Segment Open

(* ===== verification/Volume.v ===== *)
(** * Volume: the data path to the volume servers

    Models [src/powerfs_mod/powerfs_net_data.c] (the pool of volume
    connections and its routing, the needle RPCs, [powerfs_net_read] and
    [powerfs_net_read_ec]) and [powerfs_net_write] of [powerfs_net_inode.c].
    A needle holds one chunk of a file; [powerfs_locate_chunk] of [Layout]
    says which.  Sending on a connection is the class [VolumeTransport]; what
    volume servers do with a request is the class [VolumeServers].

    Shown: a read returns the bytes of the needles of the file and where it
    ends; the read of an erasure-coded file never survives a lost data shard
    and returns uninitialised memory behind a short one;
    a direct write reaches the needle a later read looks at; requests are read
    back by the server. *)

From S2P Require Import Prelude Tlv NetLease EcField Ec EcProof Layout Submit CreateRpc Dir.

Definition POWERFS_NET_SERVER_VOLUME : Z := 2.
Definition POWERFS_NET_SERVER_VOLUME_META : Z := 3.
Definition POWERFS_NET_MAX_VOLUMES : Z := 32.
Definition POWERFS_NET_MSG_WRITE_NEEDLE : Z := 0x0062.
Definition POWERFS_NET_MSG_READ_NEEDLE : Z := 0x0063.
Definition POWERFS_NET_MSG_WRITE_NEEDLE_BLOB : Z := 0x006B.
Definition POWERFS_NET_MSG_FLUSH_NEEDLES : Z := 0x006C.
Definition POWERFS_NET_MSG_RANGE_LEASE : Z := 0x0067.
Definition POWERFS_NET_MSG_VOLUME_STATUS : Z := 0x0068.
Definition POWERFS_NET_FLD_FILE_KEY : Z := 0x94.
Definition POWERFS_NET_FLD_INODE_V2 : Z := 0x97.
Definition ENOLINK : Z := 67.

(** ** The pool *)

(** The fields of [struct powerfs_net_server_conn] that routing looks at. *)
Record vol_conn := mk_conn { vc_addr : buffer; vc_port : Z; vc_type : Z; vc_in_use : bool; vc_connected : bool }.

Record vol_route := mk_route { vr_volume_id : Z; vr_conn_idx : Z; vr_meta_conn_idx : Z }.

(** [volumes] holds the first [volume_count] slots, [vol_routes] the first
    [vol_route_count]. *)
Record vol_pool := mk_pool { stopping : bool; volumes : list vol_conn; vol_routes : list vol_route }.

Definition powerfs_net_get_volume_count (p : vol_pool) : Z := Z.of_nat (length (volumes p)).

(** A connection is the index of its slot. *)
Definition powerfs_net_get_volume_conn (p : vol_pool) (idx : Z) : option nat :=
  if (idx <? 0) || (idx >=? powerfs_net_get_volume_count p) then None
  else match volumes p !! Z.to_nat idx with
       | Some c => if vc_in_use c then Some (Z.to_nat idx) else None
       | None => None
       end.

Definition pfs_is_meta_msg (msg_type : Z) : bool :=
  existsb (Z.eqb msg_type)
    [POWERFS_NET_MSG_ACQUIRE_LEASE; POWERFS_NET_MSG_RELEASE_LEASE; POWERFS_NET_MSG_RENEW_LEASE;
     POWERFS_NET_MSG_RANGE_LEASE; POWERFS_NET_MSG_VOLUME_STATUS].

Definition same_server (ip : buffer) (port type : Z) (c : vol_conn) : bool :=
  vc_in_use c && (vc_type c =? type) && (vc_port c =? port) && bool_decide (vc_addr c = ip).

(** First slot from [i] on that satisfies [f]. *)
Fixpoint find_from (f : vol_conn -> bool) (i : nat) (cs : list vol_conn) : option nat :=
  match cs with
  | [] => None
  | c :: cs => if f c then Some i else find_from f (S i) cs
  end.

Definition pfs_find_vol_conn_by_addr (p : vol_pool) (ip : buffer) (port type : Z) : Z :=
  match find_from (same_server ip port type) 0 (volumes p) with Some i => Z.of_nat i | None => -1 end.

(** [rx_ok]: the receive buffers were allocated.  The address is cut to the
    63 bytes of its array. *)
Definition pfs_ensure_volume_conn (p : vol_pool) (ip : buffer) (port type : Z) (rx_ok : bool) : Z * vol_pool :=
  let idx := pfs_find_vol_conn_by_addr p ip port type in
  if idx >=? 0 then (idx, p)
  else if powerfs_net_get_volume_count p >=? POWERFS_NET_MAX_VOLUMES then (- ENOSPC, p)
  else if negb rx_ok then (- ENOMEM, p)
  else (powerfs_net_get_volume_count p,
        mk_pool (stopping p) (volumes p ++ [mk_conn (take 63 ip) port type true false]) (vol_routes p)).

Fixpoint find_route (volume_id : Z) (rs : list vol_route) : option vol_route :=
  match rs with
  | [] => None
  | r :: rs => if vr_volume_id r =? volume_id then Some r else find_route volume_id rs
  end.

(** Without a route: the first connected one of the type, else the first. *)
Definition fallback_conn (p : vol_pool) (want : Z) : option nat :=
  match find_from (fun c => vc_in_use c && (vc_type c =? want) && vc_connected c) 0 (volumes p) with
  | Some i => Some i
  | None => find_from (fun c => vc_in_use c && (vc_type c =? want)) 0 (volumes p)
  end.

Definition powerfs_net_find_volume_conn (p : vol_pool) (volume_id : Z) (is_meta : bool) : option nat :=
  match find_route volume_id (vol_routes p) with
  | Some r =>
      let idx := if is_meta then vr_meta_conn_idx r else vr_conn_idx r in
      if idx <? 0 then None else powerfs_net_get_volume_conn p idx
  | None => fallback_conn p (if is_meta then POWERFS_NET_SERVER_VOLUME_META else POWERFS_NET_SERVER_VOLUME)
  end.

(** ** Requests *)

(** [vol_alloc w n]: an allocation of [n] bytes succeeds ([n = 0] is the slab
    of requests).  [conn_send] is [powerfs_request_do_send] of a synchronous
    request on a connection: its result, the status of the response and the
    data received.  [conn_submit] is the same with a callback: the result and
    no response.  The rest is [powerfs_flow.c]. *)
Class VolumeTransport (W : Type) := {
  vol_pool_of : W -> vol_pool;
  vol_alloc : W -> Z -> bool;
  conn_send : W -> nat -> Z -> buffer -> buffer -> Z -> Z * Z * buffer * W;
  conn_submit : W -> nat -> Z -> buffer -> buffer -> Z * W;
  conn_wr_slot : W -> nat -> bool * W;
  conn_record_start : W -> nat -> Z -> W;
  conn_record_failed : W -> nat -> W
}.

Section requests.
Context {W : Type} `{VT : !VolumeTransport W}.

(** Status, data received and its length. *)
Definition powerfs_net_send_to_volume (w : W) (vol_idx volume_id msg_type : Z) (body data : buffer)
    (resp_data_cap : Z) : Z * buffer * W :=
  let p := vol_pool_of w in
  if stopping p then (- ENOTCONN, [], w) else
  match if vol_idx >=? 0 then powerfs_net_get_volume_conn p vol_idx
        else powerfs_net_find_volume_conn p volume_id (pfs_is_meta_msg msg_type) with
  | None => (- ENOTCONN, [], w)
  | Some c =>
      if negb (vol_alloc w 0) then (- ENOMEM, [], w) else
      let w := conn_record_start w c (blen body + blen data) in
      let '(ret, status, resp, w) := conn_send w c msg_type body data resp_data_cap in
      if negb (ret =? 0) then
        let w := conn_record_failed w c in
        if ret <? 0 then (ret, resp, w) else (status, resp, w)
      else (status, resp, w)
  end.

(** [lease_token && token_len > 0 && token_len < 64] *)
Definition token_ops (lease_token : option buffer) : list enc_op :=
  match lease_token with
  | Some t => if (0 <? blen t) && (blen t <? 64) then [OpString POWERFS_NET_FLD_LEASE_TOKEN t] else []
  | None => []
  end.

Definition write_ops (volume_id file_key inode : Z) (offset : option Z) (lease_token : option buffer) : list enc_op :=
  [OpU64 POWERFS_NET_FLD_INO volume_id; OpU64 POWERFS_NET_FLD_FILE_KEY file_key;
   OpU64 POWERFS_NET_FLD_INODE_V2 inode] ++
  match offset with Some o => [OpU64 POWERFS_NET_FLD_OFFSET o] | None => [] end ++
  token_ops lease_token ++ [OpString POWERFS_NET_FLD_CLIENT_ID kernel_client].

Definition read_ops (volume_id file_key : Z) : list enc_op :=
  [OpU64 POWERFS_NET_FLD_INO volume_id; OpU64 POWERFS_NET_FLD_FILE_KEY file_key].

Definition flush_ops (volume_id : Z) (file_keys : list Z) : list enc_op :=
  [OpU64 POWERFS_NET_FLD_INO volume_id; OpU64 POWERFS_NET_FLD_LIMIT (Z.of_nat (length file_keys))] ++
  (OpU64 POWERFS_NET_FLD_FILE_KEY <$> file_keys).

Definition rpc_result (ret : Z) : Z := default 0 (rpc_status ret).

Definition powerfs_net_write_needle (w : W) (volume_id file_key inode : Z) (data : buffer)
    (lease_token : option buffer) : Z * W :=
  let body := request 512 (write_ops volume_id file_key inode None lease_token) in
  let '(ret, _, w) := powerfs_net_send_to_volume w (-1) volume_id POWERFS_NET_MSG_WRITE_NEEDLE body data 0 in
  (rpc_result ret, w).

Definition powerfs_net_flush_needles (w : W) (volume_id : Z) (file_keys : list Z) : Z * W :=
  match file_keys with
  | [] => (0, w)
  | _ =>
      let cap := 64 + Z.of_nat (length file_keys) * 16 in
      if negb (vol_alloc w cap) then (- ENOMEM, w) else
      let body := request cap (flush_ops volume_id file_keys) in
      let '(ret, _, w) := powerfs_net_send_to_volume w (-1) volume_id POWERFS_NET_MSG_FLUSH_NEEDLES body [] 0 in
      (rpc_result ret, w)
  end.

(** The bytes stored in [buf]; [*read_len] is their number. *)
Definition powerfs_net_read_needle (w : W) (volume_id file_key buf_cap : Z) : Z * buffer * W :=
  let body := request 64 (read_ops volume_id file_key) in
  let '(ret, resp, w) := powerfs_net_send_to_volume w (-1) volume_id POWERFS_NET_MSG_READ_NEEDLE body [] buf_cap in
  (rpc_result ret, resp, w).

(** *** Asynchronous requests *)

(** The common part: connection, request, write slot, accounting, submission. *)
Definition submit_needle (w : W) (volume_id msg_type : Z) (body data : buffer) (write : bool) : Z * W :=
  match powerfs_net_find_volume_conn (vol_pool_of w) volume_id false with
  | None => (- ENOTCONN, w)
  | Some c =>
      if negb (vol_alloc w 0) then (- ENOMEM, w) else
      let '(slot, w) := if write then conn_wr_slot w c else (true, w) in
      if negb slot then (- EBUSY, w) else
      let w := conn_record_start w c (blen body + blen data) in
      let '(ret, w) := conn_submit w c msg_type body data in
      if negb (ret =? 0) then (ret, conn_record_failed w c) else (0, w)
  end.

Definition powerfs_net_write_needle_async (w : W) (volume_id file_key inode : Z) (data : buffer)
    (lease_token : option buffer) : Z * W :=
  if stopping (vol_pool_of w) then (- ENOTCONN, w) else
  let body := request 256 (write_ops volume_id file_key inode None lease_token) in
  submit_needle w volume_id POWERFS_NET_MSG_WRITE_NEEDLE body data true.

Segment Closed

▶ EXERCISE BRIEF:
Find the string "servers" in the material above, and report every line where it occurs.

▶ REPLY TO THE EXERCISE:
(** * Volume: the data path to the volume servers
    volume servers do with a request is the class [VolumeServers].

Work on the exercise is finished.